50. Gereja memiliki sejarah anti-Semitisme yang panjang dan buruk

a Mixed Bag

Keselamatan datang dari bangsa Yahudi. Gereja Katolik selalu mengakui kebenaran ini. Sayangnya, beberapa umat Katolik kadang-kadang menganggap penolakan Kristus oleh orang-orang Yahudi pada masanya sebagai pembenaran untuk menganiaya atau mendiskriminasi keturunan mereka. Tetapi perilaku seperti itu tidak pernah didukung atau didorong oleh Gereja, dan jauh dari tindakan kasih yang tak terhitung jumlahnya yang ditunjukkan kepada orang Yahudi oleh umat Katolik selama sejarah Gereja. Gereja tidak lupa bahwa Yesus, Perawan Maria yang Terberkati, dan semua rasul adalah orang Yahudi. Terseraknya orang-orang Yahudi di dunia kuno sangat penting untuk penyebaran Iman: Ada “koloni-koloni” Yahudi di mana-mana di Kekaisaran Romawi di mana St. Paulus, khususnya, melakukan perjalanan untuk menyebarkan Injil.

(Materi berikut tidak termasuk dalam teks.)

(** Lines 81-107, the body of the [try]. *)
Definition trace_body (w : World) (hostname : string) : result string * session :=
  match session_get w [] ("http://" ++ hostname) with
  | (Raise e, s) => (Raise e, s)
  | (Ok response, s) =>
      if Z.eqb (status_code response) 200 then
        (Ok ("200 => " ++ url response ++ " (No redirection)"), s)
      else if is_redirect response then
        match while_redirect w hostname s response [] 0 with
        | (Raise e, s') => (Raise e, s')
        | (Ok (response', redirects, _), s') =>
            (Ok (join " | "
                   (redirects ++ [hop_entry (status_code response') (url response')])%list),
             s')
        end
      else (Ok "No Redirect", s)
  end.

(** Lines 80-110: the [try] with its [except RequestException].  Beside the
    value stored under ['Redirect Path'] the session log is returned, so that
    the requests issued can be counted. *)
Definition trace_redirects (w : World) (hostname : string) : result string * session :=
  let '(body, s) := trace_body w hostname in
  (except_RequestException body (fun e => Ok ("Request Failed: " ++ e)), s).

(** ** The DNS inspection (lines 50-77) *)

Definition rdtype_name (t : rdtype) : string :=
  match t with
  | RA => "A"
  | RCNAME => "CNAME"
  | RNS => "NS"
  end.

(** One inner [try]: [resolver.resolve(hostname, t, raise_on_no_answer=False)],
    the joined texts when the answer is not empty, and the handler of
    [except Exception], which catches whatever the query raises. *)
Definition dns_field (w : World) (hostname : string) (t : rdtype) : string :=
  match dns_reply w hostname t with
  | DnsAnswer answers =>
      match answers with
      | [] => "No " ++ rdtype_name t ++ " Records Found"
      | _ => join ", " answers
      end
  | DnsFail e => "DNS Lookup " ++ rdtype_name t ++ " Failed: " ++ e
  end.
(** A table built by the operator builder always has a row named
    "Unknown": the lookup of the fact builder finds one. *)
Lemma first_unknown_exists (cells : list (option string)) :
  exists d, first_unknown (operator_table (cells ++ [Some "Unknown"])) = Some d /\
            In d (operator_table (cells ++ [Some "Unknown"])) /\
            DimOperator.operator_name d = "Unknown".
Proof.
  unfold first_unknown.
  destruct (find is_unknown (operator_table (cells ++ [Some "Unknown"])))
    as [d|] eqn:E.
  - exists d. apply find_some in E as [Hin Hu].
    repeat split; auto. now apply String.eqb_eq in Hu.
  - exfalso.
    pose proof (operator_table_sentinel cells) as S.
    unfold sentinel_row in S. apply nth_error_In in S.
    now pose proof (find_none _ _ E _ S).
Qed.

(** When no raw operator value trims to "Unknown", the row the fact builder
    finds is the appended one. *)
Lemma first_unknown_sentinel (cells : list (option string)) :
  (forall c, In c cells -> display_name c <> "Unknown") ->
  first_unknown (operator_table (cells ++ [Some "Unknown"])) =
  sentinel_row (operator_table (cells ++ [Some "Unknown"])).
Proof.
  intros H. rewrite operator_table_sentinel. unfold first_unknown.
  apply find_nth_error with (i := List.length cells).
  - intros j y Hj Hy. rewrite operator_table_nth_error in Hy.
    rewrite nth_error_app1 in Hy by exact Hj.
    destruct (nth_error cells j) as [c|] eqn:E; [|discriminate].
    inversion Hy; subst. unfold is_unknown. simpl.
    apply String.eqb_neq. apply H. now apply nth_error_In in E.
  - rewrite operator_table_nth_error, nth_error_app2, Nat.sub_diag by lia.
    reflexivity.
  - reflexivity.
Qed.

Lemma dim_station_inr (data : DataFrame) :
  has_columns station_columns data = true ->
  exists out, transform_data.dim_station data = inr out /\
    forall i, nth_error out i =
      option_map
        (fun r => {| DimStation.station_id := Z.of_nat i + 1;
                     DimStation.station_name := Station_name r;
                     DimStation.num_of_charging_stations := Number_of_station r;
                     DimStation.lat := Latitude r;
                     DimStation.long := Longitude r |})
        (nth_error (rows data) i).
Proof.
  intros H. unfold transform_data.dim_station.
  unfold station_columns in H.
  rewrite (select_ok _ _ H). eexists. split; [reflexivity|].
  intros i. rewrite nth_error_map, numbered_nth_error.
  destruct (nth_error (rows data) i); reflexivity.
Qed.

Lemma count_unknown_names (dim : list DimOperator.row) :
  count_unknown dim =
  List.length (filter (fun n => String.eqb n "Unknown")
                 (map DimOperator.operator_name dim)).
Proof.
  unfold count_unknown. induction dim as [|d dim IH]; simpl; [reflexivity|].
  unfold is_unknown at 1. destruct (String.eqb _ _); simpl; now rewrite IH.
Qed.

(** ** The station dimension *)

(** C6, as stated, fails: two chargers of the same station give two station
    rows, where the distinct station names are one. *)
Lemma C6_counterexample :
  exists out, transform_data.dim_station two_chargers_one_station = inr out /\
              List.length out = 2%nat /\
              ~ one_row_per_distinct_station two_chargers_one_station out.
Proof.
  eexists. split; [reflexivity|]. split; [reflexivity|].
  unfold one_row_per_distinct_station. vm_compute. discriminate.
Qed.
(** X13. With distinct ids, a [sync] that finds none of the fetched ids in
    the cache counts every issue as added and none as updated; a second
    [sync] that fetches the same issues counts nothing and leaves the plugin
    as the first left it. *)
Theorem sync_first_then_again p w c issues w' :
  client p = Some c -> projectId p <> "" ->
  q_issuesByLabel env c (projectId p) (labelName p) w = (Ok issues, w') ->
  List.NoDup (map i_id issues) ->
  exists res p' w2,
    sync env p w = (Ok res, p', w2) /\
    ((forall issue, In issue issues -> taskCache p !! i_id issue = None) ->
     sr_added res = Some (length issues) /\ sr_updated res = Some 0%nat) /\
    (forall w3 w4,
       q_issuesByLabel env c (projectId p) (labelName p) w3 = (Ok issues, w4) ->
       exists res2 w5,
         sync env p' w3 = (Ok res2, p', w5) /\
         sr_added res2 = Some 0%nat /\ sr_updated res2 = Some 0%nat).
Proof.
  intros Hc Hp Hq Hnd. eexists _, _, _.
  split; [exact (sync_fetched p w c issues w' Hc Hp Hq) |].
  split.
  - intros Hnone. simpl. unfold syncAll. rewrite <- (stores_self p).
    rewrite syncFold_fresh by assumption. split; reflexivity.
  - intros w3 w4 Hq2. rewrite syncAll_stores.
    set (p1 := stores (cacheAll (map issueToTask issues) (taskCache p))
                      (baselineAll issues (lastSyncedTasks p)) p).
    assert (Hsame : syncAll issues p1 = (0%nat, 0%nat, p1)).
    { unfold syncAll, p1. apply syncFold_unchanged. intros issue Hi. split.
      - apply (cacheAll_fetched_unique (map issueToTask issues) (taskCache p)
                 (issueToTask issue));
          [apply NoDup_issue_ids; exact Hnd | apply List.in_map; exact Hi].
      - apply baselineAll_fetched_unique; assumption. }
    eexists _, _.
    split; [rewrite (sync_fetched p1 w3 c issues w4 Hc Hp Hq2), Hsame; reflexivity |].
    split; reflexivity.
Qed.

(** X14. After a successful [sync] (distinct ids), [detectConflict] on a
    fetched id reports nothing as long as the service still returns that
    issue with the [updatedAt] it had when fetched, whatever else the reply
    holds. *)
Theorem sync_then_no_conflict p w c issues w' issue w3 remoteIssue w4 :
  client p = Some c -> projectId p <> "" ->
  q_issuesByLabel env c (projectId p) (labelName p) w = (Ok issues, w') ->
  List.NoDup (map i_id issues) -> In issue issues ->
  q_issue env c (i_id issue) w3 = (Ok remoteIssue, w4) ->
  i_updatedAt remoteIssue = i_updatedAt issue ->
  exists res p' w2,
    sync env p w = (Ok res, p', w2) /\
    detectConflict env (i_id issue) p' w3 = (Ok None, p', w4).
Proof.
  intros Hc Hp Hq Hnd Hi Hq2 Hts. eexists _, _, _.
  split; [exact (sync_fetched p w c issues w' Hc Hp Hq) |].
  rewrite syncAll_stores.
  erewrite detectConflict_fetched;
    [| exact Hc | simpl; apply baselineAll_fetched_unique; eassumption | exact Hq2].
  simpl. rewrite bool_decide_eq_false_2 by (intros N; apply N; exact Hts).
  reflexivity.
Qed.

End SyncFacts.

Lemma sync_effect_witness :
  let issues := [Scenario.issueA; Scenario.issueB] in
  let w := Scenario.world issues [Scenario.todo; Scenario.doing] false false in
  exists res p' w2,
    sync Scenario.service Scenario.plugin1 w = (Ok res, p', w2) /\
    sr_added res = Some 2%nat /\ sr_updated res = Some 0%nat /\
    lastSyncedTasks p' !! "B"
      = Some {| se_task := issueToTask Scenario.issueB;
                se_updatedAt := "2025-01-02T00:00:00.000Z" |} /\
    taskCache p' !! "id-1" = Some (issueToTask Scenario.issue1).
Proof.
  intros issues w.
  destruct (sync_effect Scenario.service Scenario.plugin1 w
              {| apiKey := "lin_api_key" |} issues
              (Scenario.logged (Scenario.CIssuesByLabel "proj-1" "ralph-tui") w))
    as [res [p' [w2 [Hrun [_ [_ [Hother Hfetched]]]]]]];
    [reflexivity | discriminate | reflexivity |].
  exists res, p', w2. split; [exact Hrun |].
  vm_compute in Hrun. injection Hrun as <- _ _.
  split; [reflexivity |]. split; [reflexivity |]. split.
  - apply (Hfetched ltac:(vm_compute; repeat constructor; simpl; intuition discriminate)
                    Scenario.issueB).
    simpl. tauto.
  - rewrite (proj1 (Hother "id-1" ltac:(intros issue [<- | [<- | []]]; discriminate))).
    reflexivity.
Defined.

Lemma sync_first_then_again_witness :
  let issues := [Scenario.issueA; Scenario.issueB; Scenario.issueC] in
  let w := Scenario.world issues [Scenario.todo; Scenario.doing] false false in
  exists res p' w2,
    sync Scenario.service Scenario.plugin0 w = (Ok res, p', w2) /\
    sr_added res = Some 3%nat /\ sr_updated res = Some 0%nat /\
    exists res2 w5,
      sync Scenario.service p' w2 = (Ok res2, p', w5) /\
      sr_added res2 = Some 0%nat /\ sr_updated res2 = Some 0%nat.
Proof.
  intros issues w.
  destruct (sync_first_then_again Scenario.service Scenario.plugin0 w
              {| apiKey := "lin_api_key" |} issues
              (Scenario.logged (Scenario.CIssuesByLabel "proj-1" "ralph-tui") w))
    as [res [p' [w2 [Hrun [Hfirst Hagain]]]]];
    [reflexivity | discriminate | reflexivity
    | vm_compute; repeat constructor; simpl; intuition discriminate |].
  exists res, p', w2. split; [exact Hrun |].
  destruct Hfirst as [Ha Hu]; [intros issue _; reflexivity |].
  split; [exact Ha |]. split; [exact Hu |].
  assert (Hw2 : w2 = Scenario.logged (Scenario.CIssuesByLabel "proj-1" "ralph-tui") w).
  { vm_compute in Hrun. injection Hrun as _ _ <-. reflexivity. }
  apply (Hagain w2 (Scenario.logged (Scenario.CIssuesByLabel "proj-1" "ralph-tui") w2)).
  rewrite Hw2. reflexivity.
Defined.

Lemma sync_then_no_conflict_witness :
  let issues := [Scenario.issueA; Scenario.issueB] in
  let w := Scenario.world issues [Scenario.todo; Scenario.doing] false false in
  exists res p' w2 w4,
    sync Scenario.service Scenario.plugin0 w = (Ok res, p', w2) /\
    detectConflict Scenario.service "B" p' w2 = (Ok None, p', w4).
Proof.
  intros issues w.
  destruct (sync_then_no_conflict Scenario.service Scenario.plugin0 w
              {| apiKey := "lin_api_key" |} issues
              (Scenario.logged (Scenario.CIssuesByLabel "proj-1" "ralph-tui") w)
              Scenario.issueB
              (Scenario.logged (Scenario.CIssuesByLabel "proj-1" "ralph-tui") w)
              Scenario.issueB
              (Scenario.logged (Scenario.CIssue "B")
                 (Scenario.logged (Scenario.CIssuesByLabel "proj-1" "ralph-tui") w)))
    as [res [p' [w2 [Hrun Hdet]]]];
    [reflexivity | discriminate | reflexivity
    | vm_compute; repeat constructor; simpl; intuition discriminate
    | simpl; tauto | reflexivity | reflexivity |].
  assert (Hw2 : w2 = Scenario.logged (Scenario.CIssuesByLabel "proj-1" "ralph-tui") w).
  { vm_compute in Hrun. injection Hrun as _ _ <-. reflexivity. }
  exists res, p', w2, (Scenario.logged (Scenario.CIssue "B") w2).
  split; [exact Hrun |]. rewrite Hw2. exact Hdet.
Defined.

(* ===================================================================== *)
(** ** Further properties: the life of a conflict                        *)
(* ===================================================================== *)

Section ConflictLife.

Context {W : Type}.
Variable env : Env W.

Implicit Types (p : Plugin) (w : W).

(** X15. Accepting the remote version settles a conflict: afterwards the
    cache serves the remote version for that id, and [detectConflict]
    reports nothing as long as the service returns the issue with the
    [updatedAt] that was accepted. *)
Theorem resolveConflict_remote_settles taskId p w conflict w' :
  detectConflict env taskId p w = (Ok (Some conflict), p, w') ->
  exists c pr,
    client p = Some c /\
    resolveConflict env taskId remote p w
      = (Ok (Some (cf_remoteVersion conflict)), pr, w') /\
    (forall w2, getTask env taskId pr w2
                = (Ok (Some (cf_remoteVersion conflict)), pr, w2)) /\
    (forall w2 remoteIssue w3,
       q_issue env c taskId w2 = (Ok remoteIssue, w3) ->
       i_updatedAt remoteIssue = cf_remoteUpdatedAt conflict ->
       detectConflict env taskId pr w2 = (Ok None, pr, w3)).
Proof.
  intros Hd.
  destruct (detectConflict_Some_inv env _ _ _ _ _ _ Hd) as [_ [c [_ [_ [Hc _]]]]].
  exists c, (acceptRemote taskId conflict p). split; [exact Hc |].
  split; [exact (resolveConflict_conflict env taskId remote p w c conflict w' Hc Hd) |].
  split.
  - intros w2. apply getTask_cached. simpl. apply lookup_insert_eq.
  - intros w2 remoteIssue w3 Hq Hts.
    erewrite detectConflict_fetched;
      [| exact Hc | simpl; apply lookup_insert_eq | exact Hq].
    simpl. rewrite bool_decide_eq_false_2 by (intros N; apply N; exact Hts).
    reflexivity.
Qed.

(** X16. When [detectConflict] finds nothing, [resolveConflict] is a plain
    [getTask] of the id, whatever resolution was asked for; without a client
    it returns undefined and does nothing. *)
Theorem resolveConflict_without_conflict taskId resolution p w :
  (client p = None -> resolveConflict env taskId resolution p w = (Ok None, p, w)) /\
  (forall c w', client p = Some c ->
     detectConflict env taskId p w = (Ok None, p, w') ->
     resolveConflict env taskId resolution p w = getTask env taskId p w').
Proof.
  split.
  - intros Hc. unfold resolveConflict, bind, this. rewrite Hc. reflexivity.
  - intros c w' Hc Hd. unfold resolveConflict. unfold bind at 1. unfold this.
    rewrite Hc. unfold bind at 1. rewrite Hd. reflexivity.
Qed.

(** X17. Keeping the local version sends one update carrying the workflow
    state found for the local status and the local description; when the
    service accepts it, the acknowledged issue becomes the cache entry and
    the baseline of the id, so that [detectConflict] reports nothing while
    the service returns that [updatedAt].  When the workflow has no state for
    the local status, nothing is sent or written and the remote version is
    returned. *)
Theorem resolveConflict_local_rebaselines taskId p w conflict w' states p1 w1 :
  detectConflict env taskId p w = (Ok (Some conflict), p, w') ->
  getTeamStates env p w' = (Ok states, p1, w1) ->
  let stateId :=
    s_id <$> stateOfType states
               (mapStatusToStateType (t_status (cf_localVersion conflict))) in
  exists c, client p = Some c /\
  (truthy_str stateId = false ->
   resolveConflict env taskId local p w
     = (Ok (Some (cf_remoteVersion conflict)), p1, w1)) /\
  (forall updated w2,
     truthy_str stateId = true ->
     q_issueUpdate env c taskId
       {| in_stateId := stateId; in_assigneeId := None; in_labelIds := None;
          in_description := t_description (cf_localVersion conflict) |} w1
       = (Ok (true, updated), w2) ->
     exists pl,
       resolveConflict env taskId local p w = (Ok (Some (issueToTask updated)), pl, w2) /\
       taskCache pl = <[taskId := issueToTask updated]> (taskCache p) /\
       lastSyncedTasks pl
         = <[taskId := {| se_task := issueToTask updated;
                          se_updatedAt := i_updatedAt updated |}]> (lastSyncedTasks p) /\
       (forall w3 remoteIssue w4,
          q_issue env c taskId w3 = (Ok remoteIssue, w4) ->
          i_updatedAt remoteIssue = i_updatedAt updated ->
          detectConflict env taskId pl w3 = (Ok None, pl, w4))).
Proof.
  intros Hd Hts stateId.
  destruct (resolveConflict_local_run env taskId p w conflict w' Hd) as [c [Hc Hrun]].
  destruct (getTeamStates_frame env _ _ _ _ _ Hts) as [Hc1 [_ [Hcache Hbase]]].
  exists c. split; [exact Hc |]. rewrite Hts in Hrun. cbv zeta in Hrun.
  fold stateId in Hrun. split.
  - intros Hf. rewrite Hrun, Hf. reflexivity.
  - intros updated w2 Ht Hu. rewrite Ht, Hu in Hrun.
    exists (claimed taskId updated p1). split; [exact Hrun |].
    split; [simpl; rewrite Hcache; reflexivity |].
    split; [simpl; rewrite Hbase; reflexivity |].
    intros w3 remoteIssue w4 Hq Hsame.
    erewrite detectConflict_fetched;
      [| simpl; rewrite Hc1; exact Hc | simpl; apply lookup_insert_eq | exact Hq].
    simpl. rewrite bool_decide_eq_false_2 by (intros N; apply N; exact Hsame).
    reflexivity.
Qed.

End ConflictLife.

Lemma resolveConflict_remote_settles_witness :
  let w := Scenario.world [Scenario.issue1_moved]
                          [Scenario.todo; Scenario.doing; Scenario.finished]
                          false false in
  exists pr w',
    resolveConflict Scenario.service "id-1" remote Scenario.plugin1 w
      = (Ok (Some (issueToTask Scenario.issue1_moved)), pr, w') /\
    detectConflict Scenario.service "id-1" pr w'
      = (Ok None, pr, Scenario.logged (Scenario.CIssue "id-1") w').
Proof.
  intros w.
  destruct (resolveConflict_remote_settles Scenario.service "id-1" Scenario.plugin1 w _ _
              scenario_conflict_detected) as [c [pr [Hc [Hrun [_ Hsettled]]]]].
  exists pr, (Scenario.logged (Scenario.CIssue "id-1") w).
  split; [exact Hrun |].
  injection Hc as <-.
  apply (Hsettled _ Scenario.issue1_moved); reflexivity.
Defined.
(** C1 (defect of the code).  For capabilities that offer a pyramid of
    three levels followed by one of two, both compatible,
    [createConfigurationFromLayer] sets [config.tileMatrixSet] to the set of
    two levels, the last one visited, although the first has more levels. *)
Theorem createConfigurationFromLayer_takes_last_visited
    (fixGetMapString : string -> string) :
  convertTileMatrixSets
    (Some (Sample.caps [Sample.geographic3; Sample.geographic2]))
    = Ok [converted Sample.geographic3; converted Sample.geographic2]
  /\ (exists config,
        createConfigurationFromLayer fixGetMapString
          (Some (Sample.caps [Sample.geographic3; Sample.geographic2]))
        = Ok config
        /\ Config.tileMatrixSet config = Some (converted Sample.geographic2))
  /\ (length (tileMatrix (converted Sample.geographic2))
      < length (tileMatrix (converted Sample.geographic3)))%nat.
Proof.
  split; [vm_compute; reflexivity |]. split.
  - eexists. split; vm_compute; reflexivity.
  - vm_compute. lia.
Qed.

(** ** Tile addressing *)

Section Addressing.

Context {W : Collaborators}.

Lemma createTile_4326 (layer : Layer) (tm : TileMatrix) (row column : Z) :
  isEpsg4326Crs (supportedCRS (tileMatrixSet layer)) = true ->
  createTile layer tm row column
  = match createTile4326 layer tm row column with
    | Ok tile => Ok (Some tile)
    | Throw e => Throw e
    end.
Proof. intros Hcrs. unfold createTile. by rewrite Hcrs. Qed.
(** * Incident list: normalisation, store and sorted view

    A shallow embedding of the IncidentList React component and the
    properties of its incident synchronisation and presentation logic.
    The repository holds three variants of the component; the two that
    fetch incidents are embedded, each in a module of its own.

    The component keeps five pieces of state ([incidents], [loading],
    [error], [selectedIncidents], [sortConfig]); every handler is embedded
    as a function from the state before the call to the state after it. *)

From Stdlib Require Import ZArith Lia Sorting.Sorted Sorting.Permutation.
From stdpp Require Import base decidable countable list strings gmap pretty sorting.

Local Open Scope Z_scope.
Local Open Scope string_scope.

(** ** JavaScript values

    The payload of a response is parsed JSON; property reads add
    [undefined].  Numbers are the integral ones ([NaN] cannot occur in
    JSON, and only whether a number is zero matters to the code below).
    An object lists its own enumerable properties in the order in which
    the runtime enumerates them, with pairwise distinct names; a string
    is its sequence of code units. *)
#[warnings="-register-all"]
Inductive JsVal : Type :=
  | JUndefined
  | JNull
  | JBool (b : bool)
  | JNum (n : Z)
  | JStr (s : string)
  | JArr (items : list JsVal)
  | JObj (fields : list (string * JsVal)).

(** Induction principle that also descends into arrays and objects. *)
Fixpoint JsVal_ind_nested (P : JsVal → Prop)
    (Hundef : P JUndefined) (Hnull : P JNull)
    (Hbool : ∀ b, P (JBool b)) (Hnum : ∀ n, P (JNum n))
    (Hstr : ∀ s, P (JStr s))
    (Harr : ∀ items, Forall P items → P (JArr items))
    (Hobj : ∀ fields, Forall (λ kv, P kv.2) fields → P (JObj fields))
    (v : JsVal) : P v :=
  let go := JsVal_ind_nested P Hundef Hnull Hbool Hnum Hstr Harr Hobj in
  match v with
  | JUndefined => Hundef
  | JNull => Hnull
  | JBool b => Hbool b
  | JNum n => Hnum n
  | JStr s => Hstr s
  | JArr items =>
      Harr items
        ((fix all (l : list JsVal) : Forall P l :=
            match l with
            | [] => List.Forall_nil P
            | x :: l' => List.Forall_cons P x l' (go x) (all l')
            end) items)
  | JObj fields =>
      Hobj fields
        ((fix all (l : list (string * JsVal)) : Forall (λ kv, P kv.2) l :=
            match l with
            | [] => List.Forall_nil _
            | kv :: l' => List.Forall_cons _ kv l' (go kv.2) (all l')
            end) fields)
  end.

(** Encoding into stdpp's generic trees, from which decidable equality and
    countability follow (the selection set is a finite set of ids). *)
Fixpoint JsVal_enc (v : JsVal) : gen_tree (bool + Z + string) :=
  match v with
  | JUndefined => GenNode 0 []
  | JNull => GenNode 1 []
  | JBool b => GenLeaf (inl (inl b))
  | JNum n => GenLeaf (inl (inr n))
  | JStr s => GenLeaf (inr s)
  | JArr items => GenNode 2 (JsVal_enc <$> items)
  | JObj fields =>
      GenNode 3 ((λ kv, GenNode 4 [GenLeaf (inr kv.1); JsVal_enc kv.2]) <$> fields)
  end.

Fixpoint JsVal_dec (t : gen_tree (bool + Z + string)) : JsVal :=
  match t with
  | GenLeaf (inl (inl b)) => JBool b
  | GenLeaf (inl (inr n)) => JNum n
  | GenLeaf (inr s) => JStr s
  | GenNode 0 _ => JUndefined
  | GenNode 1 _ => JNull
  | GenNode 2 ts => JArr (JsVal_dec <$> ts)
  | GenNode 3 ts =>
      JObj ((λ t, match t with
                  | GenNode _ [GenLeaf (inr k); t'] => (k, JsVal_dec t')
                  | _ => ("", JUndefined)
                  end) <$> ts)
  | GenNode _ _ => JUndefined
  end.

Lemma JsVal_dec_enc (v : JsVal) : JsVal_dec (JsVal_enc v) = v.
Proof.
  induction v as [| | b | n | s | items IH | fields IH] using JsVal_ind_nested;
    simpl; try reflexivity.
  - f_equal. rewrite <- list_fmap_compose.
    induction IH as [| x l Hx _ IHl]; simpl; [reflexivity |].
    rewrite Hx. f_equal. exact IHl.
  - f_equal. rewrite <- list_fmap_compose.
    induction IH as [| [k x] l Hx _ IHl]; simpl; [reflexivity |].
    simpl in Hx. rewrite Hx. f_equal. exact IHl.
Qed.

#[global] Instance JsVal_enc_inj : Inj (=) (=) JsVal_enc.
Proof.
  intros x y Hxy. rewrite <- (JsVal_dec_enc x), <- (JsVal_dec_enc y).
  by rewrite Hxy.
Qed.

#[global] Instance JsVal_eq_dec : EqDecision JsVal.
Proof.
  intros x y. destruct (decide (JsVal_enc x = JsVal_enc y)) as [H | H].
  - left. by apply (inj JsVal_enc).
  - right. intros ->. by apply H.
Defined.

#[global] Instance JsVal_countable : Countable JsVal.
Proof. apply (inj_countable' JsVal_enc JsVal_dec), JsVal_dec_enc. Defined.

(** ** Primitive operations of the language *)

(** [ToBoolean]: the test behind [a || b], [a && b] and [if (a)]. *)
Definition truthy (v : JsVal) : bool :=
  match v with
  | JUndefined | JNull => false
  | JBool b => b
  | JNum n => negb (n =? 0)%Z
  | JStr s => negb (String.eqb s "")
  | JArr _ | JObj _ => true
  end.

(** [a || b]. *)
Definition js_or (a b : JsVal) : JsVal := if truthy a then a else b.
Infix "<||>" := js_or (at level 45, right associativity).

(** [v == null]: true of [null] and [undefined] only. *)
Definition nullish (v : JsVal) : bool :=
  match v with JUndefined | JNull => true | _ => false end.

Definition Array_isArray (v : JsVal) : bool :=
  match v with JArr _ => true | _ => false end.

(** The code units of a string, each as a one-unit string. *)
Definition chars (s : string) : list JsVal :=
  (λ c, JStr (String c "")) <$> String.list_ascii_of_string s.

(** [s.startsWith(t)] and [s.includes(t)], on code units.  The text
    outside ASCII is held here in UTF-8, in which a search for well-formed
    text finds the occurrences that the search on code units finds. *)
Fixpoint String_startsWith (s t : string) : bool :=
  match t, s with
  | EmptyString, _ => true
  | String _ _, EmptyString => false
  | String c t', String d s' => bool_decide (c = d) && String_startsWith s' t'
  end.

Fixpoint String_includes (s t : string) : bool :=
  String_startsWith s t
  || match s with
     | EmptyString => false
     | String _ s' => String_includes s' t
     end.

(** Properties of an array-like value: index [i], written in decimal,
    holds element [i]. *)
Definition index_props (items : list JsVal) : gmap string JsVal :=
  list_to_map (imap (λ i v, (pretty i, v)) items).

(** Own enumerable properties by name; [None] for [null] and [undefined],
    which have none and on which a property read throws.  None of the
    property names the component reads is inherited from a prototype of a
    JSON value, so a read is a lookup here. *)
Definition own_props (v : JsVal) : option (gmap string JsVal) :=
  match v with
  | JUndefined | JNull => None
  | JBool _ | JNum _ => Some ∅
  | JStr s => Some (index_props (chars s))
  | JArr items => Some (index_props items)
  | JObj fields => Some (list_to_map fields)
  end.

(** [p[k]] on a property map: [undefined] when absent. *)
Definition prop (p : gmap string JsVal) (k : string) : JsVal :=
  default JUndefined (p !! k).

(** [v?.k]. *)
Definition opt_get (v : JsVal) (k : string) : JsVal :=
  match own_props v with
  | Some p => prop p k
  | None => JUndefined
  end.

(** Abrupt and normal completion of an evaluation. *)
Inductive Completion (A : Type) : Type :=
  | Normal (a : A)
  | Throw (err : JsVal).
Arguments Normal {A} a.
Arguments Throw {A} err.

#[global] Instance Completion_bind : MBind Completion := λ A B k c,
  match c with
  | Normal a => k a
  | Throw err => Throw err
  end.

(** ** The runtime

    Library functions of the host that the component calls.  They are
    deterministic; their results are fixed by the engine, not by the
    component. *)
Class Runtime : Type := {
  (** message of the [TypeError] raised by reading property [k] of [v],
      for [v] one of [null] and [undefined] *)
  TypeError_message : JsVal → string → string;
  (** time value, in milliseconds, of [new Date(v)]; [None] is [NaN],
      the time value of an invalid date *)
  Date_time : JsVal → option Z;
  (** sign of [a.localeCompare(b)] as an integer *)
  localeCompare : string → string → Z;
  (** [a < b] *)
  js_lt : JsVal → JsVal → bool
}.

Para paus memiliki sejarah panjang dalam membela orang-orang Yahudi dari penganiayaan oleh orang-orang Kristen yang sesat, tidak hanya di Roma tetapi juga di mana-mana di seluruh Tatanan kekristenan. Paus St. Gregorius Agung (memimpin Gereja tahun 590–604) melarang pertobatan secara paksa terhadap orang-orang Yahudi, dan mengizinkan mereka dengan bebas beribadah di Roma. Paus Kallistus II (memimpin Gereja tahun 1119-1124) mengutuk kekerasan anti-Yahudi, termasuk penghancuran sinagoga-sinagoga, dan seperti Gregorius melarang pertobatan secara paksa. Paus Bonifasius IX (memimpin Greja tahun 1389–1403) secara pribadi mempekerjakan para dokter Yahudi dan memberikan kewarganegaraan penuh kepada penduduk Yahudi di Roma. Paus Martinus V (memimpin Gereja tahun 1417–1431) mengeluarkan bulla pada tahun 1419, 1422, dan 1429 yang melarang penganiayaan terhadap orang-orang Yahudi. Sedangkan orang Yahudi diusir dari Inggris (1290), Prancis (1306), Hungaria (1349), Austria (1422), Spanyol (1492),1 dan Portugal (1497), mereka terus hidup dengan damai di Roma dan Negara-negara Kepausan.2

Bahkan, tulis Cecil Roth, Ketua Oxford University of Jewish History dari tahun 1939–1964, “dari semua dinasti di Eropa, kepausan tidak hanya menolak untuk menganiaya orang Yahudi . . . tetapi selama berabad-abad para paus adalah pelindung orang-orang Yahudi. . . Yang benar adalah bahwa para paus dan Gereja Katolik sejak awal Gereja tidak pernah bertanggung jawab atas penganiayaan fisik terhadap orang Yahudi, dan hanya Roma, di antara ibu kota di dunia, yang bebas dari lokasi tragedi Yahudi. Untuk ini, kami orang Yahudi harus berterima kasih”.3 Fakta bahwa para paus harus mengeluarkan dokumen-dokumen yang melarang kekerasan terhadap kaum Yahudi membuktikan bahwa kekerasan seperti itu memang terjadi, tetapi juga menunjukkan bahwa itu tidak mencerminkan ajaran resmi Gereja.4

Perang Salib kadang-kadang disebut sebagai “Holocaust pertama”, di mana orang-orang Kristen harus disalahkan. Faktanya, Perang Salib memberikan contoh-contoh dimana Gereja melindungi orang Yahudi. Bt. Paus Urbanus II (memimpin Gereja tahun 1088–1099) menyerukan Perang Salib Pertama dan menetapkan 15 Agustus 1096, sebagai tanggal bagi kelompok-kelompok tentara untuk memulai pergerakan ke Konstantinopel. Namun, beberapa kelompok Tentara Salib mengabaikan tanggal keberangkatan yang ditetapkan paus dan berangkat untuk perjalanan mereka sesuai jadwal mereka sendiri.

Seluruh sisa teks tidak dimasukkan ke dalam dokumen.